# [Requirement]
Give the number of lines below that contain "AuthManager", with no other output.

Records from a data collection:
(** ** The main window *)

(** X11. The audit page is reachable by admins only: in the window of a
    user whose role is not admin there is no audit button and no audit
    page, and whatever keys [switch_page] is called with, the page shown is
    one of dashboard, inventory, waste and reports; in the window of an
    admin, [switch_page] with the audit key shows the audit page. A key
    that names no page changes nothing. *)
Theorem audit_page_for_admin_only (self : MainWindow.t) (keys : list str) :
  let w := fold_left MainWindow.switch_page keys (MainWindow.init_ui self) in
  MainWindow.current_page (MainWindow.init_ui self) = Some (lit "dashboard")
  /\ MainWindow.nav_buttons w = MainWindow.pages w
  /\ (User.role (MainWindow.user self) <> ROLE_ADMIN ->
      ~ In (lit "audit") (MainWindow.nav_buttons w)
      /\ exists k, MainWindow.current_page w = Some k
                   /\ In k [lit "dashboard"; lit "inventory"; lit "waste";
                            lit "reports"])
  /\ (User.role (MainWindow.user self) = ROLE_ADMIN ->
      MainWindow.current_page (MainWindow.switch_page w (lit "audit"))
      = Some (lit "audit"))
  /\ (forall k, ~ In k (MainWindow.pages w) -> MainWindow.switch_page w k = w).
Proof.
  cbv zeta.
  assert (Hinv : forall w0,
             MainWindow.nav_buttons w0 = MainWindow.nav_buttons (MainWindow.init_ui self)
             /\ MainWindow.pages w0 = MainWindow.pages (MainWindow.init_ui self)
             /\ (exists k, MainWindow.current_page w0 = Some k
                           /\ In k (MainWindow.pages w0)) ->
             let w := fold_left MainWindow.switch_page keys w0 in
             MainWindow.nav_buttons w = MainWindow.nav_buttons (MainWindow.init_ui self)
             /\ MainWindow.pages w = MainWindow.pages (MainWindow.init_ui self)
             /\ (exists k, MainWindow.current_page w = Some k
                           /\ In k (MainWindow.pages w))).
  { induction keys as [|k keys IH]; intros w0 H; [exact H|].
    simpl. apply IH. destruct H as (Hn & Hp & Hk).
    unfold MainWindow.switch_page.
    destruct (str_in k (MainWindow.pages w0)) eqn:Ek; simpl; [|auto].
    repeat split; auto. exists k. split; [reflexivity | now apply str_in_In]. }
  assert (Hinit : MainWindow.current_page (MainWindow.init_ui self)
                  = Some (lit "dashboard")).
  { unfold MainWindow.init_ui, MainWindow.create_content_pages,
      MainWindow.switch_page. simpl. reflexivity. }
  specialize (Hinv (MainWindow.init_ui self)).
  destruct Hinv as (Hn & Hp & k & Hk & Hin).
  { repeat split. exists (lit "dashboard"). split; [exact Hinit|].
    unfold MainWindow.init_ui, MainWindow.create_content_pages,
      MainWindow.switch_page. simpl. now left. }
  set (w := fold_left MainWindow.switch_page keys (MainWindow.init_ui self)) in *.
  assert (Hpages : MainWindow.pages (MainWindow.init_ui self)
                   = MainWindow.create_sidebar self)
    by (unfold MainWindow.init_ui, MainWindow.create_content_pages,
          MainWindow.switch_page; reflexivity).
  assert (Hnav : MainWindow.nav_buttons (MainWindow.init_ui self)
                 = MainWindow.create_sidebar self)
    by (unfold MainWindow.init_ui, MainWindow.create_content_pages,
          MainWindow.switch_page; reflexivity).
  split; [exact Hinit|]. split; [congruence|]. split; [|split].
  - intros Hrole. apply str_eqb_neq in Hrole.
    rewrite Hn, Hnav. rewrite Hp, Hpages in Hin.
    unfold MainWindow.create_sidebar in *. rewrite Hrole in *.
    rewrite app_nil_r in *. split.
    + simpl. intros [H|[H|[H|[H|[]]]]]; discriminate.
    + exists k. auto.
  - intros Hrole. unfold MainWindow.switch_page. rewrite Hp, Hpages.
    unfold MainWindow.create_sidebar. rewrite Hrole, str_eqb_refl. reflexivity.
  - intros k' Hk'. unfold MainWindow.switch_page.
    destruct (str_in k' (MainWindow.pages w)) eqn:E; [|reflexivity].
    apply str_in_In in E. contradiction.
Qed.

(** [log_audit_action] on a clean session never raises; it commits the one
    new row or commits nothing. *)
Lemma log_audit_action_spec (self : MainWindow.t) (action entity_type : str)
      (entity_id : Z) (description old_values new_values : option str) (s : Session) :
  clean s ->
  let out := MainWindow.log_audit_action self action entity_type entity_id
               description old_values new_values s in
  fst out = Ok tt
  /\ (persisted (snd out) = persisted s
      \/ persisted (snd out)
         = add_audit_row (persisted s)
             (AuditTrail.mk (next_id (map AuditTrail.id (audit_trails (persisted s))))
                            (User.id (MainWindow.user self)) None action entity_type
                            entity_id old_values new_values description)).
Proof.
  destruct s as [p w fs]. unfold clean. simpl. intros ->.
  unfold MainWindow.log_audit_action. unfold_session. simpl.
  destruct fs as [|[|] fs]; simpl; split; auto.
Qed.

(** X12. [handle_logout]: when the operator declines the confirmation
    nothing changes at all; when the operator confirms, the current user
    and session are cleared whether or not the audit row could be written,
    and the committed rows are what they were or have the one LOGOUT row
    for this user appended. *)
Theorem logout_clears_current_user
        (self : MainWindow.t) (confirmed : bool) (st : AuthManager.state)
        (s : Session) :
  clean s ->
  let out := MainWindow.handle_logout self confirmed st s in
  (confirmed = false -> out = (Ok st, s))
  /\ (confirmed = true ->
      fst out = Ok (AuthManager.mkState None None)
      /\ (persisted (snd out) = persisted s
          \/ persisted (snd out)
             = add_audit_row (persisted s)
                 (logout_audit_row (persisted s) (MainWindow.user self)))).
Proof.
  intros Hc. cbv zeta. split; intros ->.
  - reflexivity.
  - unfold MainWindow.handle_logout. cbn [negb]. unfold bind.
    pose proof (log_audit_action_spec self (lit "LOGOUT") (lit "User")
                  (User.id (MainWindow.user self))
                  (Some (lit "User '" ++ User.username (MainWindow.user self)
                           ++ lit "' logged out")) None None Hc) as [Hr Hp].
    cbv zeta in Hr, Hp.
    destruct (MainWindow.log_audit_action self (lit "LOGOUT") (lit "User") _ _ _ _ s)
      as [r s1].
    cbn [fst snd] in *. subst r. unfold ret. cbn [fst snd].
    split; [reflexivity | exact Hp].
Qed.

(** ** More on the waste write-off *)

Lemma lowered_refl (i : InventoryItem.t) :
  (0 <= InventoryItem.quantity i)%Z -> lowered i i.
Proof. intros H. split; [now destruct i | lia]. Qed.

Lemma lowered_trans (i j k : InventoryItem.t) :
  lowered i j -> lowered j k -> lowered i k.
Proof.
  intros [Hj Hq] [Hk Hq']. split; [|lia].
  rewrite Hk. rewrite Hj at 1. reflexivity.
Qed.

Lemma Forall2_lowered_refl (l : list InventoryItem.t) :
  Forall (fun i => (0 <= InventoryItem.quantity i)%Z) l -> Forall2 lowered l l.
Proof. induction 1; constructor; auto using lowered_refl. Qed.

# [Finished exercise]
2